Current textbooks often include features which encourage learners to be aware of, and enjoy, their own progress. Self-assessment is a flexible learning tool which helps learners
- monitor their own progress so they can identify their success
- reflect on any difficulties and find ways of overcoming them
- identify their own learning styles and preferred techniques
- set personal goals to increase independence and sense of achievement.
Self-assessment involves learners, makes them feel they have a say in their learning and assessment. That is why it is such a positive method in assessing learners. It is also important for learners to record their progress both their achievement and attitude to their learning experience.
Currently, the Common European Framework is encouraging Profiling. Some teachers are now developing 'can-do' record sheets based on syllabus criteria and arc encouraging learners to select and collect their best work and to keep this in a special folder or 'portfolio' which therefore shows what the learner 'can do’.
Supplement 7
Pronouncing Grammar
Elena A. Shamina St. Petersburg State University
I strongly believe that the division of language material for learning and teaching a foreign language into aspects, such as lexis, phonetics, grammar, etc., is highly artificial, it does help in concentrating learning and teaching efforts on this or that linguistic phenomenon during one particular lesson — and this is its only advantage. For some decades now methodologists have been speaking about skills, such as speaking, writing, listening and reading, with grammar, pronunciation and such like only means of using or developing the communication skills.

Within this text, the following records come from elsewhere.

(** C1 as stated fails on the browser service: a matching document is
    returned without its transaction; and on the fallback hash a document
    created from a file and never revised does not verify against that
    same file. *)
Lemma verifyDocument_browser_counterexample :
  (let w1 := perform (upload Browser) (loadModule demoEnv) in
   fst (BlockchainService.verifyDocument demoFile w1)
   <> verificationStated (hashIn Browser demoFile w1) (transactions w1))
  /\ (let w2 := perform (upload Browser) (loadModule insecureEnv) in
      VerificationResult.verified (fst (BlockchainService.verifyDocument demoFile w2))
      = false).
Proof.
  split.
  - intros w1 H. apply (f_equal VerificationResult.transaction) in H.
    vm_compute in H. discriminate H.
  - vm_compute. reflexivity.
Qed.
(** ** Creating documents *)

(** C4 (as amended).  For a known transaction id [createDocument]
    returns a document in status DRAFT, at version 1, with exactly one
    event, of type UPLOAD, whose [docHash] is the digest
    [computeFileHash] returned for the file and is the document's
    [currentHash].  In the Node service, and in the browser service when
    [crypto.subtle] is there, that digest is the SHA-256 of the content,
    64 characters of [0-9a-f]; in the browser service without
    [crypto.subtle] it is the fallback [mock-hash-<name>-<size>-<now>]
    on the clock reading of the call.  The document is appended at the
    end of the documents of the first transaction with that id, and
    nothing else in the ledger changes.  For an unknown id it returns
    [null] and leaves the world as it was. *)
Theorem createDocument_appends (s : Service) (tid : string) (file : File.t)
    (docType actor : string) (role : UserRole.t) (w : World) :
  (In tid (map Transaction.id (transactions w)) ->
   exists doc e before x after,
     fst (createDocumentOf s tid file docType actor role w) = Some doc
     /\ DocumentAsset.status doc = DocumentStatus.DRAFT
     /\ DocumentAsset.currentVersion doc = 1
     /\ DocumentAsset.events doc = [e]
     /\ BlockchainEvent.type e = EventType.UPLOAD
     /\ BlockchainEvent.docHash e = hashIn s file w
     /\ DocumentAsset.currentHash doc = hashIn s file w
     /\ (s = Node \/ subtleCrypto (env w) = true ->
         BlockchainEvent.docHash e = sha256Hex (File.content file)
         /\ DocumentAsset.currentHash doc = sha256Hex (File.content file)
         /\ String.length (BlockchainEvent.docHash e) = 64%nat
         /\ Text.allChars Text.isLowerHex (BlockchainEvent.docHash e) = true)
     /\ (s = Browser -> subtleCrypto (env w) = false ->
         BlockchainEvent.docHash e
         = ("mock-hash-" ++ File.name file ++ "-" ++ Text.decimal (File.size file)
            ++ "-" ++ Text.decimal (clock (env w) (clockReads w)))%string)
     /\ transactions w = before ++ x :: after
     /\ Transaction.id x = tid
     /\ (forall y, In y before -> Transaction.id y <> tid)
     /\ transactions (snd (createDocumentOf s tid file docType actor role w))
        = before ++ Transaction.setDocuments (Transaction.documents x ++ [doc]) x :: after)
  /\ (~ In tid (map Transaction.id (transactions w)) ->
      createDocumentOf s tid file docType actor role w = (None, w)).
Proof.
  split; intros Hknown; rewrite known_transaction in Hknown.
  - destruct (findIndex (isTransaction tid) (transactions w)) as [i|] eqn:Hi; [|congruence].
    destruct (createDocument_known s tid file docType actor role w i Hi)
      as (block & c & Hcreate & _).
    cbv zeta in Hcreate.
    destruct (findIndex_some _ _ _ Hi) as (before & x & after & Htxs & Hx & Hbefore & Hupd).
    rewrite Hcreate, Hupd. cbn [fst snd transactions].
    eexists _, _, before, x, after.
    cbn [DocumentAsset.status DocumentAsset.currentVersion DocumentAsset.events
         DocumentAsset.currentHash BlockchainEvent.type BlockchainEvent.docHash].
    split; [reflexivity|]. split; [reflexivity|]. split; [reflexivity|].
    split; [reflexivity|]. split; [reflexivity|]. split; [reflexivity|].
    split; [reflexivity|]. split; [|split; [|split; [|split; [|split]]]].
    + intros Hsha. rewrite (hashIn_sha256 s file w Hsha).
      split; [reflexivity|]. split; [reflexivity|]. apply sha256Hex_shape.
    + intros -> Hsubtle.
      unfold hashIn, BlockchainService.computeFileHash. rewrite Hsubtle. reflexivity.
    + exact Htxs.
    + now apply String.eqb_eq.
    + intros y Hy. apply String.eqb_neq. now apply Hbefore.
    + reflexivity.
  - apply createDocument_unknown.
    destruct (findIndex (isTransaction tid) (transactions w)); [|reflexivity].
    exfalso. apply Hknown. discriminate.
Qed.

If you have no doubts that grammar is inherent in all of them, I claim that pronunciation is, too. Pronunciation is clearly a part of speaking and listening and there is no need to go into it further. Reading and writing also embrace phonetics because letters reflect sounds, and vowels and consonants reflect letters. Punctuation marks require certain intonation contours and such a device as hyphen may be a signal of a certain accentual pattern (cf. 'make 'up, 'make-up).
Pronunciation and grammar are intervened (together with other so-called aspects of a language) in every instance of speaking English, listening to it or reading and writing in it. Moreover, it may be argued that the relations between pronunciation and grammar are closer than those between pronunciation and lexis. At least they are definitely more systematic: both "aspects" have the finite number of units (phonemes and morphemes, tense forms and stress patterns, etc.) and strict rules they follow. In old textbooks descriptions of grammar and phonetics used to be coupled together. Indeed, vowels and consonants make up the sound form of all the words, including that of the so-called grammatical or formal words, such as modal and auxiliary verbs, prepositions, conjunctions, articles, etc. It means that a mistake in pronunciation may result in a grammar mistake. Far be it from me to say that the one is graver than the other, but the conclusion may seem striking, if teachers and students concentrate only on the written forms of English.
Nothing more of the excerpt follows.